Unlocking the Antioxidant Potential of Sodium Molybdate Nanoparticles

Abstract

Sodium molybdate shows potential as an effective antioxidant, although limited studies on its antioxidant properties exist, and there are no reports concerning nanoparticles. In the present work we have synthesised for the first time sodium molybdate nanoparticles. The nanoparticles have been obtained using a thermal assisted exfoliation of MoS2 and NaOH as precursors. After thermal treatment at 200°C for 20 hours, sodium molybdate nanoparticles with an average dimension of 26 nm have been obtained. Intermediate treatment times give nanoparticles with a mixed composition, MoS2-Na2MoO4. The nanoparticles have been characterized using Raman and infrared spectroscopies, X-ray diffraction, atomic force microscopy and dynamic light scattering. The radical scavenging capability has been tested using 1,1 Diphenyl 2- Picryl Hydrazyl as molecular probe. Both pure Na2MoO4 and the heterostructured MoS2-Na2MoO4 nanoparticles have exhibited excellent radical scavenging activity in aqueous solutions, while the nanocomposite has shown an enhanced response. Another test has been conducted in solid state, introducing the nanoparticles within a mesoporous titania film matrix.
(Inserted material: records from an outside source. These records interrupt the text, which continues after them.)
(* ===== verification/DbgLang.v ===== *)
(** Debugging an assembly program: what [continue] does and shows, said of the source. *)

From S2P Require Import Prelude Machine Common CLib Memory Cpu Instruction Vm VmFacts Isa VmRefine VmStep Loader.
From S2P Require Import VmDemo Symtab Lexer Parser Assembler Syntax AsmProps Disassembler DisFacts Debugger DbgFacts.
From S2P Require Import LangSem LangFacts LangProps LangRules Golden FactorialExample.
Open Scope Z_scope.

(** What is said where the program has been stopped: how it ended, or that it is at a
    breakpoint or, when [limited], that it has not ended within the step limit; and the
    address it is at with the instruction that the source has there. *)
Definition stop_says (L : Layout) (limited : bool) (a : Arch) (e : Ending) (text : list Z) : Prop :=
  match e with
  | Stopped => text = str "halted" ++ nl
  | Faulted err p => text = str "halted: " ++ vm_result_str err ++ str " at PC=0x" ++ fmt_04X p ++ nl
  | Going => forall i, instr_from L (apc a) = Some i ->
      text = (if limited then
                str "step limit (" ++ fmt_d CONTINUE_STEP_LIMIT ++ str ") reached without halting" ++ nl
              else str "breakpoint at 0x" ++ fmt_04X (apc a) ++ nl) ++
             str "PC=0x" ++ fmt_04X (apc a) ++ str ": " ++ instr_text i ++ nl
  end.

(** A run has a result after fewer instructions, too. *)
Lemma lang_run_prefix L k n a io r : lang_run L n a io = Some r -> (k <= n)%nat -> is_Some (lang_run L k a io).
Proof.
  revert n a io. induction k as [|k IH]; intros [|n] a io E Hk; try lia; [by eexists..|].
  cbn [lang_run] in *. destruct (lang_step L a io) as [[[a1 io1] o]|]; [|done]. cbn [mbind option_bind] in *.
  destruct o; [|by eexists..]. apply (IH n a1 io1 E). lia.
Qed.

Lemma instruction_text_at vm i : vm_wf vm -> at_instr vm i ->
  exists next, instruction_text (memory vm) (pc (cpu vm)) = Some (instr_text i, next).
Proof.
  intros Hwf [Hleg Hbytes]. pose proof (cpu_wf_pc _ (wf_cpu _ Hwf)) as Hpc. unfold instruction_text.
  destruct (disassemble_one_spec (memory vm) (pc (cpu vm)) 128 (wf_mem _ Hwf) Hpc) as (t & nx & b & -> & _ & Ht).
  rewrite (decode_complete _ (wf_mem _ Hwf) _ i Hpc Hleg Hbytes) in Ht. destruct Ht as (-> & _ & _).
  exists nx. pose proof (instr_text_length i Hleg). unfold clip. by rewrite take_ge by (simpl; lia).
Qed.

Section program.
Context (source : list Z) (L : Layout) (image : list Z) (Hb : is_byte_list source)
  (Hprog : is_program source L image).

Lemma continue_says limited vm a e : vm_wf vm -> abs vm ≡ a -> ends_as vm e -> (e = Going -> on_program L vm) ->
  stop_says L limited a e (continue_text limited vm).
Proof.
  intros Hwf (_ & Hpc & _) He Hon. unfold continue_text, stop_text. destruct e as [| |err p]; cbn [ends_as stop_says] in *.
  - destruct He as [-> _]. cbn [abs apc] in Hpc. rewrite <- Hpc. intros i Ei.
    destruct (instruction_text_at vm i Hwf (on_program_at source L image Hb Hprog vm i (Hon eq_refl) Ei)) as [nx ->].
    done.
  - destruct He as [-> ->]. by rewrite bool_decide_true.
  - destruct He as (-> & Hne & -> & ->). by rewrite bool_decide_false.
Qed.

Lemma continue_source dbg a io n a' io' e : on_program L (dvm dbg) -> abs (dvm dbg) ≡ a ->
  lang_run L n a io = Some (a', io', e) -> (1 <= n)%nat -> Z.of_nat n <= CONTINUE_STEP_LIMIT ->
  (forall k b i f, (1 <= k < n)%nat -> lang_run L k a io = Some (b, i, f) -> f = Going /\ apc b ∉ bp_set dbg) ->
  e <> Going \/ apc a' ∈ bp_set dbg \/ Z.of_nat n = CONTINUE_STEP_LIMIT ->
  exists vm' text, cmd_continue dbg io = Some (set_dvm dbg vm', say io' text) /\ abs vm' ≡ a' /\
    ends_as vm' e /\ stop_says L (Z.of_nat n =? CONTINUE_STEP_LIMIT) a' e text /\ (e = Going -> on_program L vm').
Proof.
  intros Hon Ha E Hn Hlim Hway He. pose proof (op_wf _ _ Hon) as Hwf. pose proof (op_running _ _ Hon) as Hrun.
  destruct (on_program_runs source L image Hb Hprog n _ _ io _ _ _ Hon Ha E) as (v1 & E1 & Hw1 & Ha1 & He1 & Hon1).
  destruct (cmd_continue_spec dbg io Hwf Hrun)
    as (m & vm' & io2 & text & Hm & Hml & E2 & Ec & Hw & Hbefore & Hstop & Htext).
  assert (m = n) as ->.
  { destruct (lt_eq_lt_dec m n) as [[Hlt| ->]|Hlt]; [|done|].
    - destruct (lang_run_prefix L m n a io _ E ltac:(lia)) as [[[b i] f] Eb].
      destruct (Hway m b i f ltac:(lia) Eb) as [-> Hbp].
      destruct (on_program_runs source L image Hb Hprog m _ _ io _ _ _ Hon Ha Eb) as (v & Ev & _ & (_ & Hp & _) & [Hh _] & _).
      rewrite E2 in Ev. injection Ev as -> ->. rewrite Hh in Hstop. cbn [abs apc] in Hp.
      rewrite has_breakpoint_set, bool_decide_eq_true, Hp in Hstop. destruct Hstop as [?|[?|?]]; [done|done|lia].
    - destruct (Hbefore n v1 io' ltac:(lia) E1) as [Hh Hbp].
      rewrite has_breakpoint_set, bool_decide_eq_false in Hbp. destruct Ha1 as (_ & Hp & _). cbn [abs apc] in Hp.
      destruct e; cbn [ends_as] in He1; [|destruct He1; congruence..].
      destruct He as [He|[He|He]]; [done|by rewrite Hp in Hbp|lia]. }
  rewrite E1 in E2. injection E2 as <- <-. rewrite Htext in Ec. eexists v1, _.
  split_and!; try done. by apply continue_says.
Qed.
End program.

(** C34: Debugging a program is watching it run as it is written: [continue] on a machine that
    runs an assembled source does what the semantics of the source's items says up to the
    first state, at least one instruction on, in which the program has ended or stands at
    a breakpoint, or that is ten million instructions on, the limit of [continue]. The
    machine is then the state of that run; what the program printed on the way is
    printed; and the report is how it ended - HALT, or the fault and its address - or
    else the breakpoint, or that the limit has been reached, with the instruction that
    the source has there, in its own mnemonics. *)
Theorem continue_follows_source source L image dbg a io n a' io' e :
  is_byte_list source -> is_program source L image -> on_program L (dvm dbg) -> abs (dvm dbg) ≡ a ->
  lang_run L n a io = Some (a', io', e) -> (1 <= n)%nat -> Z.of_nat n <= CONTINUE_STEP_LIMIT ->
  (forall k b i f, (1 <= k < n)%nat -> lang_run L k a io = Some (b, i, f) -> f = Going /\ apc b ∉ bp_set dbg) ->
  e <> Going \/ apc a' ∈ bp_set dbg \/ Z.of_nat n = CONTINUE_STEP_LIMIT ->
  exists vm' text, cmd_continue dbg io = Some (set_dvm dbg vm', say io' text) /\ abs vm' ≡ a' /\
    ends_as vm' e /\ stop_says L (Z.of_nat n =? CONTINUE_STEP_LIMIT) a' e text /\ (e = Going -> on_program L vm').
Proof. intros Hb Hp. by apply (continue_source source L image). Qed.

(** The program of [factorial.asm] with a breakpoint at the loop of its subroutine, at
    which its fifth instruction arrives. *)
Definition factorial_debugged : Debugger :=
  set_breakpoints (debugger_init (vm_load blank factorial_image).1 factorial_image)
    [default 0 (ly_labels factorial_layout !! str "fact_loop")].

Definition factorial_at_loop : Arch :=
  match program_run factorial_layout 5 quiet with Some (a, _, _) => a | None => program_start factorial_layout end.

Lemma factorial_to_loop : program_run factorial_layout 5 quiet = Some (factorial_at_loop, quiet, Going).
Proof.
  assert (option_map (fun r => (r.1.2, r.2)) (program_run factorial_layout 5 quiet) = Some (quiet, Going)) as E
    by (vm_compute; reflexivity).
  unfold factorial_at_loop. destruct (program_run factorial_layout 5 quiet) as [[[a io] e]|]; [|done].
  cbn [option_map fst snd] in E. by injection E as -> ->.
Qed.

Lemma continue_follows_source_witness :
  exists vm' text, cmd_continue factorial_debugged quiet = Some (set_dvm factorial_debugged vm', say quiet text) /\
    abs vm' ≡ factorial_at_loop /\ ends_as vm' Going /\ stop_says factorial_layout false factorial_at_loop Going text /\
    (Going = Going -> on_program factorial_layout vm').
Proof.
  destruct (on_program_loaded factorial_asm factorial_layout factorial_image factorial_bytes factorial_is_program blank)
    as [Hon Ha].
  apply (continue_follows_source factorial_asm factorial_layout factorial_image factorial_debugged
    (program_start factorial_layout) quiet 5); [exact factorial_bytes|exact factorial_is_program|exact Hon|exact Ha| | |done| |].
  - exact factorial_to_loop.
  - lia.
  - intros k b i f Hk E.
    assert ((fun r => (r.2, apc r.1.1)) <$> lang_run factorial_layout k (program_start factorial_layout) quiet =
      Some (Going, match k with 1%nat => 5 | 2%nat => 27 | 3%nat => 30 | _ => 34 end)) as E'.
    { assert (k = 1 \/ k = 2 \/ k = 3 \/ k = 4)%nat as [->|[->|[->| ->]]] by lia; vm_compute; reflexivity. }
    rewrite E in E'. cbn in E'. injection E' as -> Hp. split; [done|]. rewrite Hp.
    assert (k = 1 \/ k = 2 \/ k = 3 \/ k = 4)%nat as [->|[->|[->| ->]]] by lia; by_decide.
  - right. left. by_decide.
Defined.

(** What is shown there. *)
Example factorial_stop_shown : snd <$> cmd_continue factorial_debugged quiet =
  Some (say quiet (str "breakpoint at 0x0027" ++ nl ++ str "PC=0x0027: CMP R1, 0" ++ nl)).
Proof. vm_compute. reflexivity. Qed.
The high photocatalytic activity of titania has been completely quenched by the presence of the sodium molybdate nanoparticles. In vitro studies using Hep G2 cells further confirmed the antioxidant capacity without inducing cytotoxicity in the tested conditions. These findings suggest that sodium molybdate nanoparticles are promising candidates for biomedical and environmental applications, particularly in reducing oxidative stress.